● **Exercise**
Copy each line in the data below that contains the word "ReportSuccess".

● **Supplied material**
(** X23, witness: a plain sentence with surrounding blanks. *)
Lemma clean_response_plain_witness :
  clean_response (str "  The answer is 42. ") = str "The answer is 42.".
Proof.
  destruct (proj2 (clean_response_plain (str "  The answer is 42. ")))
    as [H _].
  - vm_compute. reflexivity.
  - vm_compute. reflexivity.
  - intros m Hm. unfold markers in Hm.
    rewrite !elem_of_cons, elem_of_nil in Hm.
    destruct Hm as [->|[->|[->|[->|[]]]]]; vm_compute; reflexivity.
  - vm_compute. reflexivity.
  - rewrite H. vm_compute. reflexivity.
Defined.

End MarkerRemoval.

Section JoinSchedule.
Import Voice Schedule.

(** The events of one attempt: the backoff of a retry, then the connection,
    unless the first attempt is refused by one of the two checks. *)
Lemma attempt_events (e : env) (attempt n : Z) :
  let events := snd (attempt_voice_connection e attempt n) in
  backoffs events =
    (if attempt >? 1 then [Z.min (attempt ^ 2) 15] else []) /\
  (attempts_made events = [attempt] \/
   attempts_made events = [] /\ attempt = 1 /\
   (fst (attempt_voice_connection e attempt n) = GatewayError \/
    fst (attempt_voice_connection e attempt n) = PermissionError)) /\
  Forall (fun ev => is_report ev = false) events.
Proof.
  unfold attempt_voice_connection.
  destruct (Z.eqb_spec attempt 1) as [->|Hne].
  - cbn [andb]. destruct (gateway_healthy e); cbn [negb].
    + destruct (permissions_valid e); cbn [negb].
      * cbn. split; [reflexivity|]. split; [left; reflexivity|].
        repeat constructor.
      * cbn. split; [reflexivity|]. split; [right; auto|]. constructor.
    + cbn. split; [reflexivity|]. split; [right; auto|]. constructor.
  - cbn [andb snd].
    destruct (attempt >? 1); destruct (attempt >=? 3); cbn;
      (split; [reflexivity|]); (split; [left; reflexivity|]);
      repeat constructor.
Qed.

(** One turn of the loop adds no backoff and no connection of its own, and
    reports only when it returns. *)
Lemma join_step_events (e : env) (attempt : Z) :
  let step := join_step e attempt max_attempts in
  backoffs (snd step) =
    (if attempt >? 1 then [Z.min (attempt ^ 2) 15] else []) /\
  attempts_made (snd step) `sublist_of` [attempt] /\
  (fst step =
     match result_of e attempt with
     | VoiceClient => Some true
     | PermissionError => Some false
     | _ => None
     end) /\
  match fst step with
  | Some b =>
      exists events report,
        snd step = events ++ [report] /\
        Forall (fun ev => is_report ev = false) events /\
        report = (if b then ReportSuccess else ReportPermissions)
  | None => Forall (fun ev => is_report ev = false) (snd step)
  end.
Proof.
  cbn zeta. unfold join_step, result_of.
  destruct (attempt_events e attempt max_attempts) as (Hb & Ha & Hr).
  destruct (attempt_voice_connection e attempt max_attempts)
    as [result events].
  cbn [fst snd] in *.
  assert (Hmade : attempts_made events `sublist_of` [attempt]).
  { destruct Ha as [->|[-> _]]; [reflexivity|apply sublist_cons, sublist_nil]. }
  assert (Hpause : forall l : list event,
            Forall (fun ev => is_report ev = false) l ->
            backoffs l = [] -> attempts_made l = [] ->
            backoffs (events ++ l) =
              (if attempt >? 1 then [Z.min (attempt ^ 2) 15] else []) /\
            attempts_made (events ++ l) `sublist_of` [attempt] /\
            Forall (fun ev => is_report ev = false) (events ++ l)).
  { intros l Hl Hlb Hla. unfold backoffs, attempts_made in *.
    rewrite !omap_app, Hlb, Hla, !app_nil_r.
    split; [exact Hb|]. split; [exact Hmade|].
    apply Forall_app. split; assumption. }
  assert (Hreport : forall report,
            backoffs [report] = [] -> attempts_made [report] = [] ->
            backoffs (events ++ [report]) =
              (if attempt >? 1 then [Z.min (attempt ^ 2) 15] else []) /\
            attempts_made (events ++ [report]) `sublist_of` [attempt]).
  { intros report Hlb Hla. unfold backoffs, attempts_made in *.
    rewrite !omap_app, Hlb, Hla, !app_nil_r. split; assumption. }
  destruct result; cbn [fst snd].
  - destruct (Hreport ReportSuccess eq_refl eq_refl) as [H1 H2].
    split; [exact H1|]. split; [exact H2|]. split; [reflexivity|].
    eexists _, _. split; [reflexivity|]. split; [exact Hr|reflexivity].
  - destruct (Hpause
      ([ForceCleanup] ++
       (if attempt >=? 2 then [DeepCleanup] else []) ++
       (if attempt >=? 3 then [MaximumCleanup 5] else []) ++
       (if attempt <? max_attempts
        then if bool_decide (Error4006 = Error4006)
             then [RetryDelay4006 (attempt * 3)]
             else if bool_decide (Error4006 <> GatewayError)
                  then [RetryDelay (attempt * 2)] else []
        else [])))
      as (H1 & H2 & H3).
    + rewrite bool_decide_true by reflexivity.
      destruct (attempt >=? 2), (attempt >=? 3), (attempt <? max_attempts);
        repeat constructor.
    + rewrite bool_decide_true by reflexivity.
      destruct (attempt >=? 2), (attempt >=? 3), (attempt <? max_attempts);
        reflexivity.
    + rewrite bool_decide_true by reflexivity.
      destruct (attempt >=? 2), (attempt >=? 3), (attempt <? max_attempts);
        reflexivity.
    + rewrite <- !app_assoc in *. auto.
  - destruct (Hpause
      ([ForceCleanup; StateWait 5] ++
       (if attempt <? max_attempts
        then if bool_decide (StateMismatch = Error4006)
             then [RetryDelay4006 (attempt * 3)]
             else if bool_decide (StateMismatch <> GatewayError)
                  then [RetryDelay (attempt * 2)] else []
        else [])))
      as (H1 & H2 & H3).
    + destruct (attempt <? max_attempts); cbn; repeat constructor.
    + destruct (attempt <? max_attempts); reflexivity.
    + destruct (attempt <? max_attempts); reflexivity.
    + auto.
  - destruct (Hpause
      ((if attempt <? max_attempts then [GatewayWait 10] else []) ++
       (if attempt <? max_attempts
        then if bool_decide (GatewayError = Error4006)
             then [RetryDelay4006 (attempt * 3)]
             else if bool_decide (GatewayError <> GatewayError)
                  then [RetryDelay (attempt * 2)] else []
        else [])))
      as (H1 & H2 & H3).
    + destruct (attempt <? max_attempts); cbn; repeat constructor.
    + destruct (attempt <? max_attempts); reflexivity.
    + destruct (attempt <? max_attempts); reflexivity.
    + auto.
  - destruct (Hreport ReportPermissions eq_refl eq_refl) as [H1 H2].
    split; [exact H1|]. split; [exact H2|]. split; [reflexivity|].
    eexists _, _. split; [reflexivity|]. split; [exact Hr|reflexivity].
  - destruct (Hpause
      ([] ++
       (if attempt <? max_attempts
        then if bool_decide (NoResult = Error4006)
             then [RetryDelay4006 (attempt * 3)]
             else if bool_decide (NoResult <> GatewayError)
                  then [RetryDelay (attempt * 2)] else []
        else [])))
      as (H1 & H2 & H3).
    + destruct (attempt <? max_attempts); cbn; repeat constructor.
    + destruct (attempt <? max_attempts); reflexivity.
    + destruct (attempt <? max_attempts); reflexivity.
    + auto.
Qed.

(** The loop over a list of attempt numbers. *)
Lemma join_loop_events (e : env) (attempts : list Z) :
  let run := join_loop e max_attempts attempts in
  backoffs (snd run) `prefix_of`
    flat_map (fun a => if a >? 1 then [Z.min (a ^ 2) 15] else []) attempts /\
  attempts_made (snd run) `sublist_of` attempts /\
  exists events report,
    snd run = events ++ [report] /\
    Forall (fun ev => is_report ev = false) events /\
    is_report report = true /\
    (fst run = true <-> report = ReportSuccess).
Proof.
  cbn zeta. induction attempts as [|a rest IH].
  - cbn [join_loop fst snd flat_map]. split; [reflexivity|].
    split; [reflexivity|]. exists [], ReportFailure.
    split; [reflexivity|]. split; [constructor|]. split; [reflexivity|].
    split; discriminate.
  - destruct IH as (IHb & IHa & events' & report' & IHs & IHe & IHr & IHf).
    destruct (join_step_events e a) as (Hb & Ha & _ & Hstep).
    cbn [join_loop flat_map].
    destruct (join_step e a max_attempts) as [[b|] events].
    + cbn [fst snd] in *.
      split; [rewrite Hb; apply prefix_app_r; reflexivity|].
      split.
      { etransitivity; [exact Ha|]. apply sublist_skip, sublist_nil_l. }
      destruct Hstep as (ev & report & -> & Hev & ->).
      exists ev, (if b then ReportSuccess else ReportPermissions).
      split; [reflexivity|]. split; [exact Hev|].
      destruct b; (split; [reflexivity|]); split; congruence.
    + cbn [fst snd] in *.
      destruct (join_loop e max_attempts rest) as [b' later].
      cbn [fst snd] in *. unfold backoffs, attempts_made in *.
      rewrite !omap_app.
      split; [rewrite Hb; apply prefix_app, IHb|].
      split.
      { change (a :: rest) with ([a] ++ rest).
        apply sublist_app; assumption. }
      exists (events ++ events'), report'.
      split; [rewrite IHs, app_assoc; reflexivity|].
      split; [apply Forall_app; split; assumption|].
      split; assumption.
Qed.

(** Which attempt decides the loop. *)
Lemma join_loop_decided (e : env) (attempts : list Z) :
  fst (join_loop e max_attempts attempts) = true <->
  exists (i : nat) (a : Z),
    attempts !! i = Some a /\ result_of e a = VoiceClient /\
    forall (j : nat) (b : Z),
      (j < i)%nat -> attempts !! j = Some b ->
      result_of e b <> PermissionError.
Proof.
  induction attempts as [|a rest IH].
  - cbn. split; [discriminate|]. intros (i & a & H & _). discriminate H.
  - destruct (join_step_events e a) as (_ & _ & Hfst & _).
    cbn [join_loop].
    destruct (join_step e a max_attempts) as [[b|] events].
    + cbn [fst] in *.
      destruct (result_of e a) eqn:Hr; try discriminate Hfst;
        injection Hfst as ->.
      * split; [intros _|reflexivity].
        exists 0%nat, a. split; [reflexivity|]. split; [exact Hr|].
        intros j b Hj. lia.
      * split; [discriminate|]. intros (i & a' & Hi & Hvc & Hearlier).
        destruct i as [|i].
        -- injection Hi as <-. congruence.
        -- exfalso. apply (Hearlier 0%nat a); [lia|reflexivity|exact Hr].
    + cbn [fst] in *.
      destruct (join_loop e max_attempts rest) as [b' later].
      cbn [fst] in *. rewrite IH. split.
      * intros (i & a' & Hi & Hvc & Hearlier).
        exists (S i), a'. split; [exact Hi|]. split; [exact Hvc|].
        intros [|j] b Hj Hb.
        -- injection Hb as <-. intros E. rewrite E in Hfst. discriminate.
        -- apply (Hearlier j b); [lia|exact Hb].
      * intros (i & a' & Hi & Hvc & Hearlier).
        destruct i as [|i].
        -- injection Hi as <-. rewrite Hvc in Hfst. discriminate.
        -- exists i, a'. split; [exact Hi|]. split; [exact Hvc|].
           intros j b Hj Hb. apply (Hearlier (S j) b); [lia|exact Hb].
Qed.

Lemma join_reaches (e : env) (c : ctx) :
  reaches_attempts c = true ->
  join_voice_channel e c =
    (fst (join_loop e max_attempts [1; 2; 3; 4; 5]),
     ForceCleanup :: snd (join_loop e max_attempts [1; 2; 3; 4; 5])).
Proof.
  unfold reaches_attempts, join_voice_channel. intros H.
  apply andb_prop in H as [H Hclient]. apply andb_prop in H as [H Hmsg].
  apply andb_prop in H as [Hauthor Hlock]. apply negb_true_iff in Hlock.
  rewrite Hauthor, Hlock, Hmsg. cbn [negb].
  change (range 1 (max_attempts + 1)) with [1; 2; 3; 4; 5].
  destruct (voice_client c) as [| |[|]]; try discriminate Hclient;
    destruct (join_loop e max_attempts [1; 2; 3; 4; 5]); reflexivity.
Qed.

● **Written response**
        report = (if b then ReportSuccess else ReportPermissions)
  - destruct (Hreport ReportSuccess eq_refl eq_refl) as [H1 H2].
    (fst run = true <-> report = ReportSuccess).
      exists ev, (if b then ReportSuccess else ReportPermissions).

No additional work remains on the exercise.